The really bad part was that somehow she was beginning to get used to eating this blah prepackaged food herself. It wasn’t like she was going to rip the plastic off his dinner and plop it on his plate then set about making Florentine stuffed manicotti for one. In fact, she’d recently eaten a bite of something real, and found herself thinking, blasphemously, that it had too much . . . too much . . . what was it . . .

Flavor.

For ten years she’d been searching for the middle ground in almost every area of her life so she could settle into something that, if it wasn’t happiness per se, would at least resemble contentment.

Meanwhile, she was a well-oiled machine, producing everything on a timetable, as requested and predicted. Calvin would be home about six, eat his dinner, leave his dishes, and go do whatever it was he was so eager to do after dinner.

At 7:00 P.M., she’d get some appetizers out of the refrigerator that she’d prepped and wrapped in the morning, then heat them up for her book club meeting at seven-thirty.

Calvin might not be her dream man anymore, but he was her husband. They had a life. They had come up with a rhythm. Ever since she’d turned thirty, the years seemed to flow so quickly. Sometimes it was disconcerting, but most of the time it was just . . . life, which was what most of her friends seemed to have as well.

Life with Calvin.

Yes, maybe without him she might finally live in London. She never would or could with him, he couldn’t find good in the rain or the cold and he “couldn’t understand the damn accent.” She could live on some little street, have a local pub . . .

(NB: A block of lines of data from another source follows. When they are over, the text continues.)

(* ===== verification/AwsChunked.v ===== *)
(** [pkg/s3/awschunked.go]: the decoder of aws-chunked request bodies. *)

From S2P Require Import Prelude Errors GoStd GoNet BlobWriter.
From stdpp Require Import options.

(** ** bufio.Reader

    What is left of the underlying reads, and how they end.  A buffered read
    returns bytes of one underlying read. *)
Fixpoint bufio_skip (pieces : list bytes) : list bytes :=
  match pieces with
  | [] :: pieces => bufio_skip pieces
  | _ => pieces
  end.

(** [br.Read(p)] for [len p = n > 0]. *)
Definition bufio_Read (n : nat) (br : reader) : bytes * option error * reader :=
  match bufio_skip br.1 with
  | [] => ([], Some (default EOF br.2), ([], br.2))
  | p :: pieces => (take n p, None, (drop n p :: pieces, br.2))
  end.

(** [br.ReadByte()]. *)
Definition bufio_ReadByte (br : reader) : (error + ascii) * reader :=
  match bufio_skip br.1 with
  | (b :: p) :: pieces => (inr b, (p :: pieces, br.2))
  | _ => (inl (default EOF br.2), ([], br.2))
  end.

(** [br.ReadString(delim)]: the text up to and with the delimiter, or all there
    is and an error. *)
Fixpoint cut_at (delim : ascii) (l : bytes) : option (bytes * bytes) :=
  match l with
  | [] => None
  | a :: l =>
    if Ascii.eqb a delim then Some ([a], l)
    else match cut_at delim l with Some (x, y) => Some (a :: x, y) | None => None end
  end.
Fixpoint read_string (delim : ascii) (pieces : list bytes) : bytes * option (list bytes) :=
  match pieces with
  | [] => ([], None)
  | p :: pieces =>
    match cut_at delim p with
    | Some (x, y) => (x, Some (y :: pieces))
    | None => let '(x, rest) := read_string delim pieces in (p ++ x, rest)
    end
  end.
Definition bufio_ReadString (delim : ascii) (br : reader) : string * option error * reader :=
  match read_string delim br.1 with
  | (x, Some pieces) => (string_of_bytes x, None, (pieces, br.2))
  | (x, None) => (string_of_bytes x, Some (default EOF br.2), ([], br.2))
  end.

(** ** The decoder *)
Record awsChunkedReader := mkChunked {
  br : reader;
  remaining : Z;
  c_done : bool;
}.

Definition set_br (b : reader) (c : awsChunkedReader) : awsChunkedReader := mkChunked b (remaining c) (c_done c).

Fixpoint discard_loop (i : nat) (c : awsChunkedReader) : option error * awsChunkedReader :=
  match i with
  | 0 => (None, c)
  | S i =>
    match bufio_ReadByte (br c) with
    | (inl e, b) => (Some e, set_br b c)
    | (inr a, b) =>
      if negb (Ascii.eqb a "013") && negb (Ascii.eqb a "010")
      then (Some (Other [Lit "expected CRLF after aws-chunked chunk, got "; Quote (String a "")]), set_br b c)
      else discard_loop i (set_br b c)
    end
  end.
Definition discardCRLF (c : awsChunkedReader) : option error * awsChunkedReader := discard_loop 2 c.

Definition crlf : string := String "013" (String "010" "").

(** The size of a chunk, from its header line. *)
Definition chunk_size (line : string) : string * (Z * bool) :=
  let header := strings_TrimRight line crlf in
  let header := match strings_Index header ";" with Some idx => str_take idx header | None => header end in
  (header, strconv_ParseInt (strings_TrimSpace header) 16).

(** The trailers up to the final blank line or the end; [fuel] bounds the number
    of lines. *)
Fixpoint skip_trailers (fuel : nat) (c : awsChunkedReader) : option (option error * awsChunkedReader) :=
  match fuel with
  | 0 => None
  | S fuel =>
    let '(line, err, b) := bufio_ReadString "010" (br c) in
    if bool_decide (err = Some EOF) || String.eqb (strings_TrimRight line crlf) "" then Some (None, set_br b c)
    else match err with
         | Some e => Some (Some e, set_br b c)
         | None => skip_trailers fuel (set_br b c)
         end
  end.

(** The loop of [c.Read(p)] with [len p = n]; [fuel] bounds the number of header
    lines it reads, and [None] is running out of it. *)
Fixpoint read_loop (fuel n : nat) (c : awsChunkedReader) : option (bytes * option error * awsChunkedReader) :=
  match fuel with
  | 0 => None
  | S fuel' =>
    if c_done c then Some ([], Some EOF, c)
    else if (0 <? remaining c)%Z then
      let n := Nat.min n (Z.to_nat (remaining c)) in
      let '(p, err, b) := bufio_Read n (br c) in
      let c := mkChunked b (remaining c - Z.of_nat (length p)) (c_done c) in
      if (remaining c =? 0)%Z then
        let '(err2, c) := discardCRLF c in
        Some (p, match err with None => err2 | Some e => Some e end, c)
      else Some (p, err, c)
    else
      let '(line, err, b) := bufio_ReadString "010" (br c) in
      let c := set_br b c in
      match err with
      | Some e => Some ([], Some (Wrap [Lit "reading aws-chunked header: "] e []), c)
      | None =>
        let '(header, (size, bad)) := chunk_size line in
        if bad then
          Some ([], Some (Wrap [Lit "invalid aws-chunked size "; Quote header; Lit ": "]
                            (Other [Lit "strconv.ParseInt"]) []), c)
        else if (size =? 0)%Z then
          match skip_trailers fuel c with
          | None => None
          | Some (Some e, c) => Some ([], Some e, c)
          | Some (None, c) => Some ([], Some EOF, mkChunked (br c) (remaining c) true)
          end
        else read_loop fuel' n (mkChunked (br c) size (c_done c))
      end
  end.

Definition input_size (b : reader) : nat := length (concat b.1).

(** [c.Read(p)]. *)
Definition Read (n : nat) (c : awsChunkedReader) : option (bytes * option error * awsChunkedReader) :=
  read_loop (S (S (input_size (br c)))) n c.

(** What [io.Copy] reads from the decoder: its [Read] is called with a buffer of
    32768 bytes until it returns an error, [io.EOF] being the good one. *)
Fixpoint drain (fuel : nat) (c : awsChunkedReader) : option reader :=
  match fuel with
  | 0 => None
  | S fuel =>
    match Read (Z.to_nat 32768) c with
    | None => None
    | Some (p, Some EOF, _) => Some ([p], None)
    | Some (p, Some e, _) => Some ([p], Some e)
    | Some (p, None, c) => (λ r, (p :: r.1, r.2)) <$> drain fuel c
    end
  end.
Definition decoded (b : reader) : option reader := drain (S (S (input_size b))) (mkChunked b 0 false).

(** [requestBody(r)], as the reads [io.Copy] makes of it. *)
Definition requestBody (r : request) : reader :=
  let contentSHA := header_Get (rHeader r) "x-amz-content-sha256" in
  if strings_HasPrefix contentSHA "STREAMING-" ||
     strings_Contains (header_Get (rHeader r) "Content-Encoding") "aws-chunked"
  then default ([], Some (Other [Lit "not reached: see decoded_total"])) (decoded (Body r))
  else Body r.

She could do whatever she wanted, whenever she wanted. Follow some ridiculous decorating trend in the house without his observation. But they had been together since they got married at twenty-three; life without him was unthinkable.

She so envied the girls a decade behind her who had Pinterest at their fingertips.

She couldn’t imagine what it must feel like to be twenty-two now. She imagined the optimism that must be felt by a girl that young who could imagine a bachelorette’s studio. Gilded mirrors. Etsy prints. No husband’s-great-aunt’s afghan—just a lush, warm, faux-fur blanket.

Her kitchen—she couldn’t even think about that. In a perfect world, she’d have special, collected pieces. Those beautiful wineglasses she wanted from Crate&Barrel. That French-looking ceramic rolling pin from Anthropologie. Special pinch bowls into which she could happily toss a handful of freshly chopped mirepoix.

She could have art up that she liked. She could have a big closet that didn’t make a man ask why she had so many clothes she never wore—and she wouldn’t have to answer that the problem wasn’t how many clothes she had but how few outings and events.

She would be happy with less money, less space, less everything. It gave her such a thrill to imagine the stack of Condé Nast magazines she could artfully arrange beside rose-gold coasters. Drinking rosé alone in a living room, binge-watching whatever show she wanted . . .

Margo snapped out of it, realizing the twenty-three-year-old full of hope had just morphed into a more hopeful and independent version of herself.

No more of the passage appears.